Be cautious updating, though.  Unfortunately, when I updated to *Kernel 2.6.24-21* the driver stopped working and disappeared from the third-party drivers list.  When I tried reinstalling it, the computer locked up each attempt after the final step typing *sudo insmod ./atl1e.ko*.  After this lock up, and forced restart, Ubuntu would freeze on the loading screen.  This was easily fixed by selecting the previous kernel version at the GRUB Loader screen, entering Synaptic and removing the 2.6.24-21 kernel.

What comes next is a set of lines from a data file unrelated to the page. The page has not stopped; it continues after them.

(** * JerseyKraft backend (main.py, schemas.py): a shallow embedding

    The FastAPI handlers of [main.py] are embedded as functions in a
    state-and-exception monad over a model of the MongoDB database the
    program talks to.  Python values, the pydantic models of [schemas.py],
    the [csv] reader and the [bson.ObjectId] syntax are modelled first; the
    handlers follow, then the properties of the specification. *)

From Stdlib Require Import ZArith NArith List String Ascii Bool Lia Floats Permutation.
From Stdlib Require Import QArith.
Close Scope Q_scope.
From Stdlib.Strings Require Byte.
Import ListNotations.

Set Implicit Arguments.
Set Warnings "-register-all".

(* ------------------------------------------------------------------ *)
(** * Python values *)
(* ------------------------------------------------------------------ *)

Module Py.

(** A Python [str] is a sequence of Unicode code points. *)
Definition str := list N.

(** An ASCII literal of the source as a [str]. *)
Definition u (s : string) : str := List.map N_of_ascii (list_ascii_of_string s).

Fixpoint str_eqb (a b : str) : bool :=
  match a, b with
  | [], [] => true
  | x :: a', y :: b' => N.eqb x y && str_eqb a' b'
  | _, _ => false
  end.

(** [bytes] *)
Definition bytes := list Byte.byte.

(** The Python (and BSON) values the program handles.  [VOid] is a
    [bson.ObjectId], held as the number its twelve bytes spell. *)
Inductive value : Type :=
| VNone
| VBool (b : bool)
| VInt (z : Z)
| VFloat (f : float)
| VStr (s : str)
| VOid (o : N)
| VList (l : list value)
| VDict (d : list (str * value)).

(** A [dict] with [str] keys keeps its keys in insertion order. *)
Definition dict := list (str * value).

Fixpoint dict_get (k : str) (d : dict) : option value :=
  match d with
  | [] => None
  | (k', v) :: d' => if str_eqb k k' then Some v else dict_get k d'
  end.

(** [d.get(k, default)] *)
Definition dict_get_default (k : str) (default : value) (d : dict) : value :=
  match dict_get k d with Some v => v | None => default end.
Lemma frames_reused_without_force_witness :
  scotland_cases_data (cls (construct steady_net false "ltla" (first_use steady_net)))
    = scotland_cases_data (cls (first_use steady_net)) /\
  england_cases_data (cls (construct dead_net false "utla" (first_use steady_net)))
    = england_cases_data (cls (first_use steady_net)).
Proof.
  destruct (frames_reused_without_force steady_net "ltla" (first_use steady_net))
    as [Hs _].
  destruct (frames_reused_without_force dead_net "utla" (first_use steady_net))
    as [_ He].
  split.
  - destruct (scotland_cases_data (cls (first_use steady_net))) as [s|] eqn:E.
    + now destruct (Hs s eq_refl).
    + vm_compute in E. discriminate.
  - destruct (england_cases_data (cls (first_use steady_net))) as [e|] eqn:E.
    + destruct (He e eq_refl) as [H _]; [vm_compute; reflexivity | exact H].
    + vm_compute in E. discriminate.
Defined.

(** X11. When the England branch is entered and the download fails, the
    constructor raises after that single request: the three frames are
    what they were, nothing else is requested, and the attribute
    [england_area_type] already holds the new area type. *)
Theorem failed_england_download (net : Net) (force_load : bool) (a : string)
    (p : Process) :
  england_cases_data (cls p) = None \/ force_load = true \/
  (exists b, england_area_type (cls p) = Some b /\ b <> a) ->
  net (length (requests p)) (cases_url a) = None ->
  snd (UKCovid19Data.__init__ net force_load a p) = Raised URLError /\
  requests (construct net force_load a p) = requests p ++ [cases_url a] /\
  england_cases_data (cls (construct net force_load a p)) = england_cases_data (cls p) /\
  wales_cases_data (cls (construct net force_load a p)) = wales_cases_data (cls p) /\
  scotland_cases_data (cls (construct net force_load a p)) = scotland_cases_data (cls p) /\
  england_area_type (cls (construct net force_load a p)) = Some a.
Proof.
  destruct p as [[e w t s ty] rq lw]. simpl. intros Hin Hnet.
  destruct Hin as [->|[->|(b & -> & Hb)]]; unfold_init; simpl.
  - rewrite Hnet. simpl. auto 10.
  - destruct e; simpl; rewrite Hnet; simpl; auto 10.
  - apply String.eqb_neq in Hb.
    destruct e; simpl; [destruct force_load; simpl; rewrite ?Hb; simpl|];
      rewrite Hnet; simpl; auto 10.
Qed.

Lemma failed_england_download_witness :
  snd (UKCovid19Data.__init__ dead_net false "utla" startup) = Raised URLError /\
  requests (construct dead_net false "utla" startup) = [cases_url "utla"] /\
  england_area_type (cls (construct dead_net false "utla" startup))
    = Some "utla"%string.
Proof.
  destruct (failed_england_download dead_net false "utla" startup)
    as (H1 & H2 & _ & _ & _ & H3).
  - left. reflexivity.
  - reflexivity.
  - auto.
Defined.

(** X12. In every state a process can reach, a cached England frame and a
    cached Wales frame are backfilled frames of their country: strictly
    ascending date labels without a missing day, no NaN, one cell per row in
    every column, no repeated row key, and every row labelled with the
    country. *)
Theorem cached_cases_frames_are_backfilled (net : Net) (p : Process) :
  reachable net p ->
  (forall df, england_cases_data (cls p) = Some df ->
              backfilled_frame_of "England" df) /\
  (forall df, wales_cases_data (cls p) = Some df ->
              backfilled_frame_of "Wales" df).
Proof.
  intro Hr.
  exact (reachable_frames_satisfy net backfilled_frame_of
           reshape_cases_backfilled p Hr).
Qed.

Lemma cached_cases_frames_are_backfilled_witness :
  exists df,
    wales_cases_data (cls (first_use steady_net)) = Some df /\
    backfilled_frame_of "Wales" df.
Proof.
  destruct (cached_cases_frames_are_backfilled steady_net (first_use steady_net)
              first_use_steady_reachable) as [_ Hw].
  eexists. split; [vm_compute; reflexivity|].
  apply Hw. vm_compute. reflexivity.
Defined.

(** X13. The first construction of a process, when it returns, has made
    exactly three requests, the cases feed twice and the Scotland feed
    once, in that order, whatever [force_load]; the England frame comes from
    the first reply, the Wales frame from the second and the Scotland frame
    from the third. *)
Theorem first_construction (net : Net) (force_load : bool) (a : string) :
  returns (UKCovid19Data.__init__ net force_load a) startup = true ->
  requests (construct net force_load a startup) =
    [cases_url a; cases_url a; SCOTLAND_PATH] /\
  (exists df, england_cases_data (cls (construct net force_load a startup)) = Some df /\
              loaded_from net 0 a "England" df) /\
  (exists df, wales_cases_data (cls (construct net force_load a startup)) = Some df /\
              loaded_from net 1 a "Wales" df) /\
  (exists t df, scotland_cases_data (cls (construct net force_load a startup)) = Some df /\
                net 2%nat SCOTLAND_PATH = Some (ScotlandCsv t) /\
                reshape_scotland t = Returned df) /\
  england_loaded_with (construct net force_load a startup) = Some a.
Proof.
  unfold loaded_from, startup. unfold_init. simpl.
  case_split; try discriminate.
  all: intros _; repeat split; eauto.
Qed.

Lemma first_construction_witness :
  requests (first_use steady_net) =
    [cases_url "utla"; cases_url "utla"; SCOTLAND_PATH] /\
  england_loaded_with (first_use steady_net) = Some "utla"%string.
Proof.
  destruct (first_construction steady_net false "utla") as (H1 & _ & _ & _ & H2).
  - vm_compute. reflexivity.
  - split; assumption.
Defined.

(* ------------------------------------------------------------------ *)
(** ** More on [get_cases_data] *)

Section CombinedRead.

Lemma fillna_no_nan df : no_nan (fillna 0%float df).
Proof.
  unfold no_nan, fillna. simpl. apply Forall_forall. intros c Hc.
  apply in_map_iff in Hc. destruct Hc as (c0 & <- & _). simpl.
  apply Forall_forall. intros x Hx.
  apply in_map_iff in Hx. destruct Hx as (y & <- & _).
  apply fillna_cell_not_nan.
Qed.

Lemma concat_index objs df :
  concat objs = Some df -> index df = flat_map index (somes objs).
Proof.
  unfold concat. destruct (somes objs) as [|f0 rest]; [discriminate|].
  destruct (forallb _ (f0 :: rest)); [now intros [= <-]|].
  destruct (forallb _ rest); [now intros [= <-] | discriminate].
Qed.

Lemma concat_nothing objs : somes objs = [] -> concat objs = None.
Proof.
  unfold concat. now intros ->.
Qed.

Lemma get_cases_data_inv p out :
  snd (UKCovid19Data.get_cases_data p) = Returned out ->
  exists df,
    concat [england_cases_data (cls p); wales_cases_data (cls p);
            scotland_cases_data (cls p)] = Some df /\
    out = fillna 0%float df.
Proof.
  unfold UKCovid19Data.get_cases_data, bind, getattrs, ret, raise.
  destruct (concat _) as [df|]; simpl; [|discriminate].
  intros [= <-]. eauto.
Qed.

Lemma column_of_In d cs vs :
  column_of d cs = Some vs -> In (d, vs) cs.
Proof.
  induction cs as [|c cs IH]; simpl; [discriminate|].
  destruct (Z.eqb_spec (fst c) d) as [<-|_].
  - intros [= <-]. left. now destruct c.
  - intro H. right. now apply IH.
Qed.

Lemma reindexed_length f d :
  well_shaped f -> length (reindexed f d) = length (index f).
Proof.
  intro Hw. unfold reindexed.
  destruct (column_of d (columns f)) as [vs|] eqn:E.
  - apply column_of_In in E. unfold well_shaped in Hw.
    rewrite Forall_forall in Hw. exact (Hw _ E).
  - apply repeat_length.
Qed.

(** The outer join of three frames with unique labels. *)
Lemma concat_three eng wal sco :
  NoDup (labels eng) -> NoDup (labels wal) -> NoDup (labels sco) ->
  concat [Some eng; Some wal; Some sco] =
  Some (mkDataFrame (index eng ++ index wal ++ index sco)
          (map (fun d => (d, reindexed eng d ++ reindexed wal d ++ reindexed sco d))
               (union_labels (labels eng ++ labels wal ++ labels sco)))).
Proof.
  intros Ne Nw Ns. unfold concat.
  change (somes [Some eng; Some wal; Some sco]) with [eng; wal; sco].
  cbv iota beta zeta.
  assert (Hu : forallb (fun f => nodupb (labels f)) [eng; wal; sco] = true).
  { simpl. rewrite !andb_true_iff. repeat split; now apply nodupb_NoDup. }
  rewrite Hu. simpl. rewrite !app_nil_r. f_equal. f_equal.
  apply map_ext. intro d. now rewrite app_nil_r.
Qed.

End CombinedRead.

(** X14. [get_cases_data] never changes the process.  It raises
    ValueError when no frame is cached.  When at least one frame is cached
    and every cached frame has distinct date labels, it returns a frame
    without NaN whose rows are the rows of the cached frames, England first,
    then Wales, then Scotland, a missing frame being skipped, and whose
    labels are, without repetition, the dates that label a column of a
    cached frame. *)
Theorem combined_read_edges (p : Process) :
  let cached := somes [england_cases_data (cls p); wales_cases_data (cls p);
                       scotland_cases_data (cls p)] in
  fst (UKCovid19Data.get_cases_data p) = p /\
  (england_cases_data (cls p) = None ->
   wales_cases_data (cls p) = None ->
   scotland_cases_data (cls p) = None ->
   snd (UKCovid19Data.get_cases_data p) = Raised ValueError) /\
  (cached <> [] ->
   (forall f, In f cached -> NoDup (labels f)) ->
   exists out,
     snd (UKCovid19Data.get_cases_data p) = Returned out /\
     no_nan out /\
     index out = flat_map index cached /\
     NoDup (labels out) /\
     (forall d, In d (labels out) <-> exists f, In f cached /\ In d (labels f))).
Proof.
  cbv zeta. split; [|split].
  - unfold UKCovid19Data.get_cases_data, bind, getattrs, ret, raise.
    now destruct (concat _).
  - intros He Hw Hs.
    unfold UKCovid19Data.get_cases_data, bind, getattrs, ret, raise.
    rewrite He, Hw, Hs. reflexivity.
  - intros Hne Hu.
    unfold UKCovid19Data.get_cases_data, bind, getattrs, ret, raise.
    unfold concat.
    destruct (somes _) as [|f0 rest] eqn:Ec; [congruence|].
    assert (Hall : forallb (fun f => nodupb (labels f)) (f0 :: rest) = true).
    { apply forallb_forall. intros f Hf. apply nodupb_NoDup. now apply Hu. }
    rewrite Hall. eexists. split; [reflexivity|].
    split; [apply fillna_no_nan|].
    split; [reflexivity|].
    rewrite labels_fillna.
    match goal with
    | |- NoDup (labels ?o) /\ _ =>
        assert (Hl : labels o = union_labels (flat_map labels (f0 :: rest)))
          by (unfold labels at 1; cbn [columns]; apply labels_tabulate)
    end.
    rewrite Hl.
    split; [apply union_labels_NoDup|].
    intro d. rewrite union_labels_In. apply in_flat_map.
Qed.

The silver lining is the fact that this network card driver works perfectly fine, out of the box, so far on the 8.10 Intrepid Ibex beta Live CD's, so the original driver problem has been fixed.

----------


## mar.don

> Thanks for this guide!  Its worked well for several weeks now, on 2.6.24-19, and has saved me from having to add in an extra Ethernet card.  ^__^
> 
> Be cautious updating, though.  Unfortunately, when I updated to *Kernel 2.6.24-21* the driver stopped working and disappeared from the third-party drivers list.  When I tried reinstalling it, the computer locked up each attempt after the final step typing *sudo insmod ./atl1e.ko*.  After this lock up, and forced restart, Ubuntu would freeze on the loading screen.  This was easily fixed by selecting the previous kernel version at the GRUB Loader screen, entering Synaptic and removing the 2.6.24-21 kernel.
> 
> The silver lining is the fact that this network card driver works perfectly fine, out of the box, so far on the 8.10 Intrepid Ibex beta Live CD's, so the original driver problem has been fixed.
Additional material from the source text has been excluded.